Samir Lakhani, a student of Pittsburg University, observe this during a volunteer trip to rural Cambodia in 2014. He saw a village woman using harsh and toxic laundry detergent to bathe her infant child. Affected by the helplessness of a significant chunk of the world population, Samir reached back to his hotel.While washing his hands, he notice that the soap bar had been packaged, shipped in, and nearly new—and it was about to be thrown away. The idea was pop up in his head suddenly.

“The thinking is simple,” says Lakhani, “No child should suffer from a preventable illness because there wasn’t any soap available. Part of the inspiration for the Eco-Soap Bank came from the work of Derreck Kayongo, a 2011 CNN Hero,” he adds.

Seeing it’s inception in 2014,Eco-Soap Bank by Samir Lakhani has been working to get to grip with the spread of avertible diseases caused due to aabsence of access to soap or further purityresources, they also work towards lessen the throw awayproduced from the hotel industry. The organization gather used soaps from hotels and guesthouses in various countries. These soaps are sanitized and ossify into new bars, and then the clean soap bars are dispenseto schools, health clinics, and village group.
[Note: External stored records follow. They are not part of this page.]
(** * AzGit: bootstrap of the identity store and the [list] command

    A shallow embedding of [cmd/azgit/main.go].  The program is a short
    sequence of file-system calls, calls into an ini library and writes to
    standard output, so it is modelled in a small state monad over a
    [World] made of the process environment (the home directory), a file
    system, the chunks written to standard output and the log of library
    calls the program has made.  Go [error] results are ordinary values
    ([option error]); the one [panic] of the program ([userHomeDir]) is a
    separate outcome of the monad. *)

From Stdlib Require Import String Ascii List Bool Lia.
From stdpp Require Import gmap strings list.
Import ListNotations.

Local Open Scope string_scope.
Local Open Scope list_scope.

(** ** Strings and formatting *)

Definition nl : string := String "010"%char EmptyString.
Definition tab : string := String "009"%char EmptyString.

(** [fmt.Sprintf] for the verbs the program uses: every [%s] is replaced by
    the next operand; a verb with no operand left prints Go's
    [%!s(MISSING)]. *)
Fixpoint Sprintf (format : string) (args : list string) : string :=
  match format with
  | EmptyString => EmptyString
  | String "%"%char (String "s"%char rest) =>
      match args with
      | a :: args' => a +:+ Sprintf rest args'
      | [] => "%!s(MISSING)" +:+ Sprintf rest []
      end
  | String c rest => String c (Sprintf rest args)
  end.

(** ** The ini library, as the program uses it *)

Module Ini.

(** Modelled from the spec: the ini library (gopkg.in/ini.v1) is an
    external dependency and not among the sources.  The spec describes
    it as an ordered mapping from section names to mappings from keys to
    strings, where reading an absent key yields the empty string.  A
    file is the list of its sections in declaration order and a section
    the list of its keys in declaration order.  Reading a section or a
    key that is absent also adds it, empty, to the file object in memory;
    the program never saves a file object it has read from, so reads are
    modelled as pure. *)
Record IniSection := { sec_name : string; sec_keys : list (string * string) }.

Definition IniFile := list IniSection.

Definition DefaultSection : string := "DEFAULT".

Fixpoint lookupKey (k : string) (kvs : list (string * string)) : option string :=
  match kvs with
  | [] => None
  | (k', v) :: rest => if String.eqb k' k then Some v else lookupKey k rest
  end.

(** [section.Key(k).String()]: the value of the key, the empty string
    when the section has no such key. *)
Definition Key_String (s : IniSection) (k : string) : string :=
  match lookupKey k (sec_keys s) with
  | Some v => v
  | None => ""
  end.

Definition HasKey (s : IniSection) (k : string) : bool :=
  match lookupKey k (sec_keys s) with Some _ => true | None => false end.

Fixpoint setKey (k v : string) (kvs : list (string * string)) : list (string * string) :=
  match kvs with
  | [] => [(k, v)]
  | (k', v') :: rest =>
      if String.eqb k' k then (k', v) :: rest else (k', v') :: setKey k v rest
  end.

(** [section.NewKey(k, v)]: appends the key, or overwrites the value of
    an existing one.  An empty key name is refused; the program discards
    the error result, so only the section after the call is returned. *)
Definition Section_NewKey (k v : string) (s : IniSection) : IniSection :=
  if String.eqb k "" then s
  else {| sec_name := sec_name s; sec_keys := setKey k v (sec_keys s) |}.

Fixpoint findSection (name : string) (f : IniFile) : option IniSection :=
  match f with
  | [] => None
  | s :: rest => if String.eqb (sec_name s) name then Some s else findSection name rest
  end.

(** [ini.Empty()]: a file object always starts with the library's
    unnamed section, called [DEFAULT], holding no key. *)
Definition Empty : IniFile := [ {| sec_name := DefaultSection; sec_keys := [] |} ].

(** [file.Sections()]: all sections, in declaration order. *)
Definition Sections (f : IniFile) : list IniSection := f.

(** [file.Section(name)]: the section of that name, a fresh empty one
    when the file has none. *)
Definition File_Section (f : IniFile) (name : string) : IniSection :=
  match findSection name f with
  | Some s => s
  | None => {| sec_name := name; sec_keys := [] |}
  end.

(** [file.NewSection(name)]: an empty name is an error, an existing
    section is returned as it is, a new one is appended.  The result is
    the file after the call and the handle of the section in it (its
    name: a [*Section] points into the file). *)
Definition NewSection (name : string) (f : IniFile) : string + (IniFile * string) :=
  if String.eqb name "" then inl "empty section name"
  else match findSection name f with
       | Some _ => inr (f, name)
       | None => inr (f ++ [ {| sec_name := name; sec_keys := [] |} ], name)
       end.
The distribution drives are combined with hygiene education programs to make people aware of the right techniques. Eco-Soap Bank also collects other materials such as shampoo bottles or other packaging materials that the hotels would usually discard and ultimately would find their place in landfills. The social establishment also generates employment lucky chance  for women in poverty-stricken communities to give them a source of definitive income.

Since 6 years, Eco-Soap Bank has formed 16 recycling branches in 10 growing countries. It has united  hands with 1,220 hotels and is working closely with 206 dispensations partners. A working team of 154 women has recycled over 1.4 million pounds of soap, come out in more than 9 million soap donations to schools, health clinics, and village communities. A population of three million has also received handwashing training from the organization. The non-profit organization is now working towards expanding its reach to other developing countries with high mortality rates associated with hygiene-related illnesses.